### Brief:
Please write out the line containing "read_from d d2" and each line after it through the end of the data, exactly, and nothing else.

##########

(** Every segment of the current version has the current schema. *)
Definition one_revision d : Prop := forall t mf, current d t mf ->
  Forall (fun g => sg_schema_revision g = mf_schema_revision mf) (mf_segments mf).

(** One table moved from version [parent] to [m]: its rows changed as [rel] says. *)
Record changed (name : string) (rel : Rows -> Rows -> Prop) d d' : Prop := {
  ch_ok : rows_ok d';
  ch_names : same_names d d';
  ch_rows : exists e parent m rows rows',
    named (files d) name e /\ current d (ce_table_id e) parent /\ current d' (ce_table_id e) m /\
    contents (files d) (mf_segments parent) = Some rows /\
    contents (files d') (mf_segments m) = Some rows' /\ rel rows rows';
}.

Lemma named_fun m name e e' : named m name e -> named m name e' -> e = e'.
Proof. intros (f & Hf & Ho) (f' & Hf' & Ho'). congruence. Qed.
Lemma current_fun d t mf mf' : current d t mf -> current d t mf' -> mf = mf'.
Proof.
  intros (h & (f & Hf & Ho) & f2 & Hf2 & Ho2) (h' & (f' & Hf' & Ho') & f2' & Hf2' & Ho2').
  assert (h = h') as -> by congruence. congruence.
Qed.

Lemma changed_mono name (R R' : Rows -> Rows -> Prop) d d' :
  (forall r r', R r r' -> R' r r') -> changed name R d d' -> changed name R' d d'.
Proof.
  intros HR [Hok Hn (e & p & m & r & r' & ? & ? & ? & ? & ? & Hr)]. split; [done|done|]. exists e, p, m, r, r'. auto 10.
Qed.
Lemma changed_then name (R1 R2 : Rows -> Rows -> Prop) d d1 d2 : changed name R1 d d1 -> changed name R2 d1 d2 ->
  changed name (fun r r2 => exists r1, R1 r r1 /\ R2 r1 r2) d d2.
Proof.
  intros [_ Hn (e & p & m & r & r1 & He & Hp & Hm & Hr & Hr1 & HR)] [Hok Hn2 (e' & p' & m' & r1' & r2 & He' & Hp' & Hm' & Hr1' & Hr2 & HR2)].
  pose proof (same_names_named _ _ _ _ Hn He') as He2. pose proof (named_fun _ _ _ _ He He2) as <-.
  pose proof (current_fun _ _ _ _ Hm Hp') as <-. assert (r1' = r1) as -> by congruence.
  split; [done|by etransitivity|]. exists e, p, m', r, r2. eauto 10.
Qed.
Lemma changed_from name (R : Rows -> Rows -> Prop) d d1 d' : same_files d d1 -> changed name R d1 d' -> changed name R d d'.
Proof.
  intros [Hf Hp] [Hok Hn (e & p & m & r & r' & He & (h & Hh & Hs) & Hm & Hr & Hr' & HR)]. rewrite Hf in *.
  split; [done|intros n; by rewrite Hn, Hf|]. exists e, p, m, r, r'. split; [done|]. split; [by exists h|]. auto.
Qed.

Lemma good_contents m t segs : Forall (good_segment m t) segs -> exists rows, contents m segs = Some rows.
Proof.
  unfold contents. induction 1 as [|g segs Hg _ [rows IH]]; [by exists []|].
  destruct Hg as (_ & _ & spec & _ & (bs & Hb & _) & _).
  assert (Hr : segment_rows m g = Some (all_rows bs)) by (unfold segment_rows; by rewrite Hb).
  cbn. rewrite Hr. cbn. destruct (mapM _ segs); [|done]. by eexists.
Qed.

Lemma spec_at_fun m t r s s' : spec_at m t r s -> spec_at m t r s' -> s = s'.
Proof. intros (f & Hf & Ho) (f' & Hf' & Ho'). congruence. Qed.

Lemma base_current d name e spec h mf : base_version (files d) name e spec h mf -> current d (ce_table_id e) mf.
Proof. intros (_ & Hh & Hs & _). by exists (hs_head h). Qed.
Lemma base_good d name e spec h mf : rows_ok d -> base_version (files d) name e spec h mf ->
  Forall (good_segment (files d) (ce_table_id e)) (mf_segments mf) /\
  spec_at (files d) (ce_table_id e) (mf_schema_revision mf) spec /\
  good_spec (ce_table_id e) (mf_schema_revision mf) spec.
Proof.
  intros Hok (_ & _ & Hst & Hsp). split; [by eapply ro_segments|]. split; [done|]. by apply (ro_specs d Hok).
Qed.
Lemma base_read d d' name e spec h mf : same_files d d' -> base_version (files d) name e spec h mf -> base_version (files d') name e spec h mf.
Proof. by intros [-> _]. Qed.
Lemma read_from_names d d' : read_from d d' -> same_names d d'.
Proof. intros [[E _] _] n. by rewrite E. Qed.

(** The reading prologue of a mutation. *)
Lemma prologue_step {B} ft d db name op opts (f : CatalogEntry * TableSpec * HeadState * VersionManifest -> prog B) d1
    (Q : DbResult B -> Disk -> Prop) :
  db_fork db = None -> rows_ok d -> read_from d d1 -> (forall e d', Q (Err e) d') ->
  (forall e spec h mf d', read_from d d' -> rows_ok d' -> base_version (files d') name e spec h mf ->
     wpc ft (f (e, spec, h, mf)) d' Q (fun _ => True)) ->
  wpc ft (bind (Commit.write_prologue db name op opts) f) d1 Q (fun _ => True).
Proof.
  intros Hb Hok Hr HE Hf. eapply reads_step; [by apply finds_prologue|done|done|done|].
  intros [[[e spec] h] mf] d' Hrd Hbase. apply Hf; [done|by eapply rows_ok_read|]. by rewrite (proj1 (proj1 Hrd)).
Qed.

(** Loading and enforcing the data policy only reads. *)
Lemma read_only_policy t batches : read_only (DataPolicyStore.enforce_data_policy t batches).
Proof.
  unfold DataPolicyStore.enforce_data_policy, DataPolicyStore.load, Backend.get_opt, call. read_only_tac.
Qed.

(** The checks of the input, after the prologue. *)
Lemma checked_step {B} ft d name e spec h mf batches (f : prog B) d2 (Q : DbResult B -> Disk -> Prop) :
  read_from d d2 -> rows_ok d2 -> base_version (files d2) name e spec h mf -> Forall valid_batch batches ->
  (forall er d', Q (Err er) d') ->
  (forall d', read_from d d' -> rows_ok d' -> base_version (files d') name e spec h mf ->
     Forall (fits (ts_schema spec)) batches -> wpc ft f d' Q (fun _ => True)) ->
  wpc ft (do! lift (Validate.validate_batches_schema (ts_schema spec) batches) in
          do! lift (Validate.validate_time_column spec batches) in
          do! DataPolicyStore.enforce_data_policy (ce_table_id e) batches in f) d2 Q (fun _ => True).
Proof.
  intros H2 Hok2 Hbase Hv HE Hf. destruct (base_good _ _ _ _ _ _ Hok2 Hbase) as (_ & _ & Hgs).
  apply wpc_bind, wpc_lift; [done|]. destruct (Validate.validate_batches_schema _ _) as [u|] eqn:Ev; [|done].
  pose proof (validated_fits _ _ _ (gs_names _ _ _ Hgs) Hv Ev) as Hfit.
  apply wpc_bind, wpc_lift; [done|]. destruct (Validate.validate_time_column _ _); [|done].
  eapply (reads_step _ d2 _ _ (fun _ => True)); [apply finds_read_only, read_only_policy|done..|]. intros _ d3 H3 _.
  apply Hf; [by transitivity d2|by eapply rows_ok_read|exact (base_read _ _ _ _ _ _ _ (proj1 H3) Hbase)|done].
Qed.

##########

### Written solution:
  read_from d d2 -> rows_ok d2 -> base_version (files d2) name e spec h mf -> Forall valid_batch batches ->
  (forall er d', Q (Err er) d') ->
  (forall d', read_from d d' -> rows_ok d' -> base_version (files d') name e spec h mf ->
     Forall (fits (ts_schema spec)) batches -> wpc ft f d' Q (fun _ => True)) ->
  wpc ft (do! lift (Validate.validate_batches_schema (ts_schema spec) batches) in
          do! lift (Validate.validate_time_column spec batches) in
          do! DataPolicyStore.enforce_data_policy (ce_table_id e) batches in f) d2 Q (fun _ => True).
Proof.
  intros H2 Hok2 Hbase Hv HE Hf. destruct (base_good _ _ _ _ _ _ Hok2 Hbase) as (_ & _ & Hgs).
  apply wpc_bind, wpc_lift; [done|]. destruct (Validate.validate_batches_schema _ _) as [u|] eqn:Ev; [|done].
  pose proof (validated_fits _ _ _ (gs_names _ _ _ Hgs) Hv Ev) as Hfit.
  apply wpc_bind, wpc_lift; [done|]. destruct (Validate.validate_time_column _ _); [|done].
  eapply (reads_step _ d2 _ _ (fun _ => True)); [apply finds_read_only, read_only_policy|done..|]. intros _ d3 H3 _.
  apply Hf; [by transitivity d2|by eapply rows_ok_read|exact (base_read _ _ _ _ _ _ _ (proj1 H3) Hbase)|done].
Qed.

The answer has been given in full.